Once you have read the records, write them out again exactly.

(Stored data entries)
⁂

(* ===== verification/EmitBlock.v ===== *)
(** * EmitBlock: every statement of the emit model

    The cases of the simulation of [EmitStmt], one lemma per statement, and
    their composition into blocks. *)

From S2P Require Import Prelude Int64 StaticOps GoSem Emit IrCost PySem EmitTyping EmitEnv EmitExpr EmitOps EmitSound EmitStmt.
Local Open Scope Z_scope.
Local Open Scope emit_scope.

Section Blocks.
Context (callee : string -> list value -> value + pyexc).
Context (sigs : string -> option (list Repr * Repr)) (h : string) (args : list value) (rt : Repr).
Context `{!Program callee sigs h}.

Local Notation execs := (execs callee).
Local Notation exec := (exec callee).
Local Notation outside := (outside sigs h).
Local Notation outside_free := (outside_free sigs h).
Local Notation stable := (stable sigs h).
Local Notation bok := (bok h args).
Local Notation snap := (snap args).
Local Notation runs := (runs callee sigs h args).
Local Notation pyEval := (pyEval callee).
Local Notation pyEvals := (pyEvals callee).
Local Notation pyExec := (pyExec callee).
Local Notation pyExecs := (pyExecs callee).
Local Notation localName := (localName sigs h).
Local Notation wfctx := (wfctx sigs h).
Local Notation here := (here sigs h args).
Local Notation sim := (sim sigs h args rt).
Local Notation sty := (sty sigs h rt).
Local Notation stys := (stys sigs h rt).

(** ** The typing keeps contexts well formed and only adds to them *)

Definition ctx_next (k k' : ctx) : Prop :=
  wfctx k -> wfctx k' /\ assigned k ⊆ assigned k' /\ declared k ⊆ declared k'.

Lemma ctx_next_refl k : ctx_next k k. Proof. done. Qed.

Lemma ctx_next_trans k1 k2 k3 : ctx_next k1 k2 -> ctx_next k2 k3 -> ctx_next k1 k3.
Proof.
  intros H1 H2 Hw. destruct (H1 Hw) as (Hw2 & ? & ?). destruct (H2 Hw2) as (? & ? & ?).
  split_and!; [done|by etrans|by etrans].
Qed.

⁂

- Response box:
(* ===== verification/EmitBlock.v ===== *)
(** * EmitBlock: every statement of the emit model

    The cases of the simulation of [EmitStmt], one lemma per statement, and
    their composition into blocks. *)

From S2P Require Import Prelude Int64 StaticOps GoSem Emit IrCost PySem EmitTyping EmitEnv EmitExpr EmitOps EmitSound EmitStmt.
Local Open Scope Z_scope.
Local Open Scope emit_scope.

Section Blocks.
Context (callee : string -> list value -> value + pyexc).
Context (sigs : string -> option (list Repr * Repr)) (h : string) (args : list value) (rt : Repr).
Context `{!Program callee sigs h}.

Local Notation execs := (execs callee).
Local Notation exec := (exec callee).
Local Notation outside := (outside sigs h).
Local Notation outside_free := (outside_free sigs h).
Local Notation stable := (stable sigs h).
Local Notation bok := (bok h args).
Local Notation snap := (snap args).
Local Notation runs := (runs callee sigs h args).
Local Notation pyEval := (pyEval callee).
Local Notation pyEvals := (pyEvals callee).
Local Notation pyExec := (pyExec callee).
Local Notation pyExecs := (pyExecs callee).
Local Notation localName := (localName sigs h).
Local Notation wfctx := (wfctx sigs h).
Local Notation here := (here sigs h args).
Local Notation sim := (sim sigs h args rt).
Local Notation sty := (sty sigs h rt).
Local Notation stys := (stys sigs h rt).

(** ** The typing keeps contexts well formed and only adds to them *)

Definition ctx_next (k k' : ctx) : Prop :=
  wfctx k -> wfctx k' /\ assigned k ⊆ assigned k' /\ declared k ⊆ declared k'.

Lemma ctx_next_refl k : ctx_next k k. Proof. done. Qed.

Lemma ctx_next_trans k1 k2 k3 : ctx_next k1 k2 -> ctx_next k2 k3 -> ctx_next k1 k3.
Proof.
  intros H1 H2 Hw. destruct (H1 Hw) as (Hw2 & ? & ?). destruct (H2 Hw2) as (? & ? & ?).
  split_and!; [done|by etrans|by etrans].
Qed.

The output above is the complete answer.